◆ **ASSIGNMENT**
Set down exactly, from the records below, the line with "is_ascii s ||" through the line with "(** [JSON.stringify] of a tree. *)", and nothing else.

◆ **RECORDS**
(* ===== verification/Json.v ===== *)
(** * Canonical JSON and canonical text

    lib/contracts/src/canonical.ts: validation of a JSON value
    ([assertJsonValue] on a tree), the sorted copy, [JSON.stringify],
    [canonicalJson], [canonicalText] and [canonicalSha256]. The strict parser is
    in JsonParse.v. *)

From stdpp Require Import base numbers sorting strings list.
From Stdlib Require Import Lia.
From S2P Require Import Prelude JsString Encoding JsNumber.

Local Open Scope Z_scope.

(** A JSON value; an object is its own enumerable properties in order. *)
Inductive json : Type :=
  | JNull
  | JBool (b : bool)
  | JNum (n : jsnum)
  | JStr (s : jsstr)
  | JArr (l : list json)
  | JObj (l : list (jsstr * json)).

(** A safe integer as a JSON number. *)
Definition jint (z : Z) : json := JNum (NInt z).

Section json_ind.
Context (P : json -> Prop)
  (Hnull : P JNull) (Hbool : forall b, P (JBool b)) (Hnum : forall n, P (JNum n))
  (Hstr : forall s, P (JStr s))
  (Harr : forall l, Forall P l -> P (JArr l))
  (Hobj : forall l, Forall (fun kv => P kv.2) l -> P (JObj l)).

Fixpoint json_ind' (v : json) : P v :=
  match v with
  | JNull => Hnull
  | JBool b => Hbool b
  | JNum n => Hnum n
  | JStr s => Hstr s
  | JArr l => Harr l ((fix go l : Forall P l :=
      match l with
      | [] => Forall_nil_2 P
      | x :: l' => Forall_cons_2 P x l' (json_ind' x) (go l')
      end) l)
  | JObj l => Hobj l ((fix go l : Forall (fun kv => P kv.2) l :=
      match l with
      | [] => Forall_nil_2 _
      | x :: l' => Forall_cons_2 (fun kv => P kv.2) x l' (json_ind' x.2) (go l')
      end) l)
  end.
End json_ind.

(** What the sources take from Unicode tables and from the [canonicalize]
    package: NFC normalization, and the RFC 8785 encoder used for objects that
    have integer-index names. *)
Class Platform := {
  nfc : jsstr -> jsstr;
  canonicalize : json -> jsstr
}.

(** ** Validation *)

Definition MAX_JSON_CONTAINER_DEPTH : nat := 512.

Definition assertUnicodeScalar `{Platform} (value path : jsstr) : result unit :=
  if is_ascii value then Ok tt else
  throw_if (negb (is_well_formed value))
    (CanonicalizationError "contains an unpaired surrogate" [path]) ≫= fun _ =>
  throw_if (bool_decide (value <> nfc value))
    (CanonicalizationError "must use Unicode NFC" [path]).

Definition index_path (path : jsstr) (i : Z) : jsstr := path ++ js "[" ++ dec i ++ js "]".
Definition name_path (path key : jsstr) : jsstr := path ++ js "." ++ key.

Definition depth_error (path : jsstr) : exn :=
  CanonicalizationError "JSON exceeds 512 nested containers" [path].

(** The walk of [assertJsonValue] on a tree; [depth] is the number of open
    containers. *)
Fixpoint check_json `{Platform} (depth : nat) (path : jsstr) (v : json) : result unit :=
  match v with
  | JNull | JBool _ => Ok tt
  | JStr s => assertUnicodeScalar s path
  | JNum n =>
      throw_if (negb (isFinite n))
        (CanonicalizationError "must be a finite JSON number" [path])
  | JArr l =>
      if Nat.leb MAX_JSON_CONTAINER_DEPTH depth then Throw (depth_error path) else
      (fix entries (i : Z) (l : list json) : result unit :=
         match l with
         | [] => Ok tt
         | x :: l' =>
             check_json (S depth) (index_path path i) x ≫= fun _ => entries (i + 1) l'
         end) 0 l
  | JObj l =>
      if Nat.leb MAX_JSON_CONTAINER_DEPTH depth then Throw (depth_error path) else
      (fix entries (l : list (jsstr * json)) : result unit :=
         match l with
         | [] => Ok tt
         | (key, x) :: l' =>
             assertUnicodeScalar key (path ++ js " object name") ≫= fun _ =>
             check_json (S depth) (name_path path key) x ≫= fun _ => entries l'
         end) l
  end.

(** The same verdict without messages. *)
Definition unicode_ok `{Platform} (s : jsstr) : bool :=
  is_ascii s || (is_well_formed s && bool_decide (s = nfc s)).

Fixpoint json_ok `{Platform} (depth : nat) (v : json) : bool :=
  match v with
  | JNull | JBool _ => true
  | JStr s => unicode_ok s
  | JNum n => isFinite n
  | JArr l => Nat.ltb depth MAX_JSON_CONTAINER_DEPTH && forallb (json_ok (S depth)) l
  | JObj l => Nat.ltb depth MAX_JSON_CONTAINER_DEPTH &&
      forallb (fun '(k, x) => unicode_ok k && json_ok (S depth) x) l
  end.

(** ** Sorted copy and serialization *)

Definition cmp_member (a b : jsstr * json) : Z := cmp_units a.1 b.1.

(** [sortedJsonCopy] on trees without integer-index names. *)
Fixpoint sort_json (v : json) : json :=
  match v with
  | JArr l => JArr (map sort_json l)
  | JObj l => JObj (toSorted cmp_member (map (fun '(k, x) => (k, sort_json x)) l))
  | v => v
  end.

(** The names that JavaScript enumerates as array indices: the ones for which
    the sorted copy gives up ([GENERAL_ENCODING_REQUIRED]). *)
Definition is_index_key (key : jsstr) : bool :=
  is_nat_dec key && (undec key <? 4294967295).

Fixpoint has_index_key (v : json) : bool :=
  match v with
  | JArr l => existsb has_index_key l
  | JObj l => existsb (fun '(k, x) => is_index_key k || has_index_key x) l
  | _ => false
  end.

(** [QuoteJSONString], per unit. Unpaired surrogates, which it would escape,
    do not pass validation. *)
Definition quote_unit (c : Z) : jsstr :=
  if c =? 34 then [92; 34] else if c =? 92 then [92; 92]
  else if c =? 8 then [92; 98] else if c =? 9 then [92; 116]
  else if c =? 10 then [92; 110] else if c =? 12 then [92; 102]
  else if c =? 13 then [92; 114]
  else if c <? 32 then [92; 117; 48; 48; hex_char (c / 16); hex_char (c mod 16)]
  else [c].

Definition quote (s : jsstr) : jsstr := 34 :: concat (map quote_unit s) ++ [34].

Fixpoint join (sep : jsstr) (l : list jsstr) : jsstr :=
  match l with
  | [] => []
  | [x] => x
  | x :: l' => x ++ sep ++ join sep l'
  end.

(** [JSON.stringify] of a tree. *)
Fixpoint stringify (v : json) : jsstr :=
  match v with
  | JNull => js "null"
  | JBool b => if b then js "true" else js "false"
  | JNum n => num_text n
  | JStr s => quote s
  | JArr l => 91 :: join [44] (map stringify l) ++ [93]
  | JObj l => 123 :: join [44] (map (fun '(k, x) => quote k ++ 58 :: stringify x) l) ++ [125]
  end.

Definition canonicalJson `{Platform} (v : json) : result jsstr :=
  check_json 0 (js "$") v ≫= fun _ =>
  Ok (if has_index_key v then canonicalize v else stringify (sort_json v)).

Definition canonicalSha256 `{Platform} (v : json) : result jsstr :=
  sha256Hex <$> canonicalJson v.

(** ** Canonical text *)

Definition starts_with_bom (s : jsstr) : bool :=
  match s with c :: _ => c =? 65279 | [] => false end.

(** [canonicalText] of a string. *)
Definition canonicalText `{Platform} (text : jsstr) : result jsstr :=
  throw_if (starts_with_bom text)
    (CanonicalizationError "text byte-order mark rejected" []) ≫= fun _ =>
  throw_if (existsb (Z.eqb 13) text)
    (CanonicalizationError "canonical text requires LF line endings" []) ≫= fun _ =>
  assertUnicodeScalar text (js "text") ≫= fun _ => Ok text.

Definition decodeUtf8 (bytes : list Z) : result jsstr :=
  match utf8_decode bytes with
  | Some s => Ok s
  | None => Throw (CanonicalizationError "input is not strict UTF-8" [])
  end.

(** [canonicalText] of bytes. *)
Definition canonicalTextBytes `{Platform} (bytes : list Z) : result jsstr :=
  decodeUtf8 bytes ≫= canonicalText.

(** ** Lemmas *)

Section with_platform.
Context `{P : Platform}.

Lemma assertUnicodeScalar_ok s p u : assertUnicodeScalar s p = Ok u <-> unicode_ok s = true.
Proof.
  destruct u. unfold assertUnicodeScalar, unicode_ok.
  destruct (is_ascii s); [done|]. destruct (is_well_formed s); simpl; [|done].
  destruct (decide (s = nfc s)) as [H|H].
  - rewrite (bool_decide_eq_false_2 (s <> nfc s)) by tauto.
    by rewrite bool_decide_eq_true_2.
  - rewrite bool_decide_eq_true_2 by done. by rewrite bool_decide_eq_false_2.
Qed.

Lemma unicode_ok_well_formed s : unicode_ok s = true -> is_well_formed s = true.
Proof.
  unfold unicode_ok. intros [H|[H _]%andb_true_iff]%orb_true_iff; [|done].
  by apply is_ascii_well_formed.
Qed.

Lemma ascii_unicode_ok s : is_ascii s = true -> unicode_ok s = true.
Proof. unfold unicode_ok. by intros ->. Qed.

Lemma ok_tt_bind {A} (m : result unit) (k : result A) b :
  (m ≫= fun _ => k) = Ok b <-> m = Ok tt /\ k = Ok b.
Proof. destruct m as [[]|]; simpl; naive_solver. Qed.

Lemma leb_ltb_512 d : Nat.leb MAX_JSON_CONTAINER_DEPTH d = negb (Nat.ltb d MAX_JSON_CONTAINER_DEPTH).
Proof. apply Nat.leb_antisym. Qed.

Lemma check_json_ok v d p u : check_json d p v = Ok u <-> json_ok d v = true.
Proof.
  destruct u. revert d p.
  induction v as [|b|n|s|l IH|l IH] using json_ind'; intros d p; cbn [check_json json_ok].
  - done.
  - done.
  - by destruct (isFinite n).
  - apply assertUnicodeScalar_ok.
  - rewrite leb_ltb_512. destruct (Nat.ltb d _); cbn [negb andb]; [|done].
    generalize 0. induction IH as [|x l Hx _ IH]; intros i; [done|].
    cbn [forallb]. by rewrite ok_tt_bind, andb_true_iff, Hx, IH.
  - rewrite leb_ltb_512. destruct (Nat.ltb d _); cbn [negb andb]; [|done].
    induction IH as [|[k x] l Hx _ IH]; [done|]. cbn [snd] in Hx.
    cbn [forallb]. rewrite !ok_tt_bind, !andb_true_iff, IH, Hx.
    rewrite assertUnicodeScalar_ok. tauto.
Qed.

Lemma canonicalJson_ok v s :
  canonicalJson v = Ok s <->
  json_ok 0 v = true /\
  s = if has_index_key v then canonicalize v else stringify (sort_json v).
Proof.
  unfold canonicalJson. rewrite ok_tt_bind, check_json_ok. naive_solver.
Qed.

Lemma canonicalText_ok s t :
  canonicalText s = Ok t <->
  t = s /\ starts_with_bom s = false /\ existsb (Z.eqb 13) s = false /\ unicode_ok s = true.
Proof.
  unfold canonicalText. rewrite !ok_tt_bind, !throw_if_ok, assertUnicodeScalar_ok.
  naive_solver.
Qed.
End with_platform.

◆ **FINISHED EXERCISE**
  is_ascii s || (is_well_formed s && bool_decide (s = nfc s)).

Fixpoint json_ok `{Platform} (depth : nat) (v : json) : bool :=
  match v with
  | JNull | JBool _ => true
  | JStr s => unicode_ok s
  | JNum n => isFinite n
  | JArr l => Nat.ltb depth MAX_JSON_CONTAINER_DEPTH && forallb (json_ok (S depth)) l
  | JObj l => Nat.ltb depth MAX_JSON_CONTAINER_DEPTH &&
      forallb (fun '(k, x) => unicode_ok k && json_ok (S depth) x) l
  end.

(** ** Sorted copy and serialization *)

Definition cmp_member (a b : jsstr * json) : Z := cmp_units a.1 b.1.

(** [sortedJsonCopy] on trees without integer-index names. *)
Fixpoint sort_json (v : json) : json :=
  match v with
  | JArr l => JArr (map sort_json l)
  | JObj l => JObj (toSorted cmp_member (map (fun '(k, x) => (k, sort_json x)) l))
  | v => v
  end.

(** The names that JavaScript enumerates as array indices: the ones for which
    the sorted copy gives up ([GENERAL_ENCODING_REQUIRED]). *)
Definition is_index_key (key : jsstr) : bool :=
  is_nat_dec key && (undec key <? 4294967295).

Fixpoint has_index_key (v : json) : bool :=
  match v with
  | JArr l => existsb has_index_key l
  | JObj l => existsb (fun '(k, x) => is_index_key k || has_index_key x) l
  | _ => false
  end.

(** [QuoteJSONString], per unit. Unpaired surrogates, which it would escape,
    do not pass validation. *)
Definition quote_unit (c : Z) : jsstr :=
  if c =? 34 then [92; 34] else if c =? 92 then [92; 92]
  else if c =? 8 then [92; 98] else if c =? 9 then [92; 116]
  else if c =? 10 then [92; 110] else if c =? 12 then [92; 102]
  else if c =? 13 then [92; 114]
  else if c <? 32 then [92; 117; 48; 48; hex_char (c / 16); hex_char (c mod 16)]
  else [c].

Definition quote (s : jsstr) : jsstr := 34 :: concat (map quote_unit s) ++ [34].

Fixpoint join (sep : jsstr) (l : list jsstr) : jsstr :=
  match l with
  | [] => []
  | [x] => x
  | x :: l' => x ++ sep ++ join sep l'
  end.

(** [JSON.stringify] of a tree. *)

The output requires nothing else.